While cellulose is considered generally safe — in fact, Cooking for Geeks author Jeff Potter tells Bon Appétit that people “need non-digestible vegetable fiber in our food” — a 2015 study published in the journal Nature found evidence that emulsifiers like carboxymethyl cellulose, a derivative, “can alter the gut bacteria” and cause intestinal inflammation leading to a higher likelihood of “inflammatory bowel disease, metabolic syndrome and significant weight gain.” The researchers behind this study witnessed effects even when subjects consumed one-tenth of the concentration of emulsifiers permitted by the FDA. Though this study was about a derivative, the Los Angeles Times gave it significant weight by calling it “among the first to explore whether food additives that have been deemed safe by the Food and Drug Administration may have an unrecognized dark side.”

These Parmesan producers are committing culinary fraud by pretending their product is pure cheese, and they’re skirting the law by not hewing to FDA standards, and benefiting from using a cheap substitute.

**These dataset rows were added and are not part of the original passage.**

Lemma no_account_no_payment_witness :
  FarmData.accounts Sample.debts = []
  /\ snd (LiabilityManager.handleRecordPayment Sample.parseFloat Sample.debts
            "t9"
            (LiabilityManager.handleOpenPayModal (fun _ => "40") Sample.debts
               Sample.loan
               (LiabilityManager.mkState None "" "1970-01-15" "" "")))
       Sample.debts
     = Sample.debts.
Proof.
  split; [reflexivity|].
  apply (no_account_no_payment (fun _ => "40") Sample.parseFloat Sample.debts
           Sample.debts "t9" Sample.loan
           (LiabilityManager.mkState None "" "1970-01-15" "" "")
           eq_refl eq_refl).
Defined.

(** ** Due date status *)

Section DateStatus.
Variable LocalTZA : Z.
Variable monthStart : Z -> Z.
Variable Date_parse : string -> option Z.
Variable clock : Z.

Lemma Day_of_local_midnight (t : Z) :
  JSDate.Day (JSDate.LocalTime LocalTZA (JSDate.setHoursZero LocalTZA t))
  = JSDate.Day (JSDate.LocalTime LocalTZA t).
Proof.
  unfold JSDate.setHoursZero, JSDate.UTC, JSDate.LocalTime.
  replace (JSDate.Day (t + LocalTZA) * JSDate.msPerDay - LocalTZA + LocalTZA)%Z
    with (JSDate.Day (t + LocalTZA) * JSDate.msPerDay)%Z by lia.
  generalize (JSDate.Day (t + LocalTZA)). intros day.
  unfold JSDate.Day. rewrite Z.div_mul; [reflexivity|discriminate].
Qed.

Lemma setDate_days_ahead (k : Z) :
  JSDate.setDate LocalTZA monthStart clock
    (JSDate.getDate LocalTZA monthStart (JSDate.setHoursZero LocalTZA clock) + k)
  = (clock + k * JSDate.msPerDay)%Z.
Proof.
  unfold JSDate.setDate, JSDate.getDate. rewrite Day_of_local_midnight.
  unfold JSDate.UTC, JSDate.LocalTime, JSDate.Day, JSDate.TimeWithinDay.
  pose proof (Z.div_mod (clock + LocalTZA) JSDate.msPerDay) as H.
  assert (Hm : JSDate.msPerDay <> 0%Z) by discriminate.
  specialize (H Hm). lia.
Qed.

But they’re also meeting consumer demand. Along with acting as an emulsifier, cellulose has an obvious, practical function as a very cheap extender. It’s an easy way to cut costs, especially because the FDA is down with it, and to make otherwise expensive food products more accessible. Food costs have risen significantly in recent years, all while consumers expect their burgers, Quesalupas, and cheese to be delivered at a certain, familiar price point (and ease). Parmesan is not a cheap product, and neither is beef, but that won’t stop the American public from wanting a cheeseburger that costs $6.